- Directed by: Emil E. Reinert Alfred Rode
- Written by: Gérard Carlier Yvan Noé Emil E. Reinert
- Produced by: Alfred Rode
- Starring: Madeleine Sologne José Noguéro Marguerite Moreno
- Cinematography: Enzo Riccioni
- Edited by: Suzanne Bon
- Music by: Joe Hajos
- Production company: Films Alfred Rodea
- Distributed by: Societe d'Edition et de Location de Films
- Release date: 20 March 1940;
- Running time: 84 minutes
- Country: France
- Language: French

= The Blue Danube (1940 film) =

1940 French film

The Blue Danube (Le Danube bleu) is a 1940 French drama film directed by Emil E. Reinert and Alfred Rode and starring Madeleine Sologne, José Noguéro and Marguerite Moreno. The film's sets were designed by the art director Émile Duquesne. Rode had produced a previous version of the film featuring Conchita Montenegro and Thomy Bourdelle but the negative of this was damaged during a March 1939 fire at the LTC laboratories in Paris and had to be re-shot with a different cast.

==Synopsis==
The attractive Anika is courted both by fellow gypsy Sandor and by the wealthy Féry. When the latter is found murdered, Sandor is chief suspect and its arrested.
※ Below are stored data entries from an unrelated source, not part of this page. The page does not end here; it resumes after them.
Lemma lvatimer_fsm_eq e m :
  (mrp_lvatimer_fsm e m).2 =
  match e with
  | MRP_EVENT_BEGIN =>
      with_lva (Timer MRP_TIMER_PASSIVE false MRP_SND_NONE) (mrp_lvatimer_start m).2
  | MRP_EVENT_TX =>
      with_lva (if decide (lva_state (lva (m_db m)) = MRP_TIMER_ACTIVE)
                then Timer MRP_TIMER_PASSIVE true MRP_SND_LVA
                else Timer MRP_TIMER_PASSIVE false MRP_SND_NONE) m
  | MRP_EVENT_RLA =>
      with_lva (Timer MRP_TIMER_PASSIVE false MRP_SND_NONE)
        (mrp_lvatimer_start (mrp_lvatimer_stop m).2).2
  | MRP_EVENT_LVATIMER =>
      with_lva (Timer MRP_TIMER_ACTIVE false MRP_SND_NONE)
        (mrp_lvatimer_start (mrp_lvatimer_stop m).2).2
  | _ => m
  end.
Proof.
  destruct e; try done; cbn [mrp_lvatimer_fsm].
  - by destruct (mrp_lvatimer_start m).
  - by destruct (lva_state (lva (m_db m))).
Qed.

(** The LeaveAll machine: after rLA!, an expiry or Begin! its timer runs. *)
Lemma lvatimer_fsm_spec e m :
  let m' := (mrp_lvatimer_fsm e m).2 in
  m_extends m m'
  /\ join_timer_running (m_db m') = join_timer_running (m_db m)
  /\ lv_timer_running (m_db m') = lv_timer_running (m_db m)
  /\ (timers_ok os -> lva_timer_running (m_db m) = true
      \/ e ∈ [MRP_EVENT_RLA; MRP_EVENT_LVATIMER; MRP_EVENT_BEGIN] ->
      lva_timer_running (m_db m') = true).
Proof.
  assert (Hset : forall t m0, m_extends m m0 -> m_extends m (with_lva t m0))
    by (intros t m0 []; by split).
  pose proof (lvatimer_start_spec m) as (H1 & H2 & H3 & H4).
  pose proof (lvatimer_restart_spec m) as (Ht1 & Ht2 & Ht3 & Ht4).
  cbn zeta. rewrite lvatimer_fsm_eq.
  destruct e; (split_and!; cbn [with_lva m_db set_lva lva_timer_running join_timer_running
    lv_timer_running]; auto; try done; set_solver).
Qed.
With the assistance of the fortune teller Maria, Anika sets out to find the truth about the matter.

==Cast==
- Madeleine Sologne as Anika
- José Noguéro as Sandor
- Marguerite Moreno as Maria, la cartomancienne
- Jean Galland as Rakos
- Simone Héliard as 	Ilona
- Zita Fiore as Zita - La chanteuse
- Allain Dhurtal as 	Joska
- Raymond Segard as Féry
- Jean Témerson as Alexander
- Alfred Rode as Imre
- Claude Roy as 	Le petit garçon

== Bibliography ==
- Crisp, Colin. Genre, Myth and Convention in the French Cinema, 1929-1939. Indiana University Press, 2002.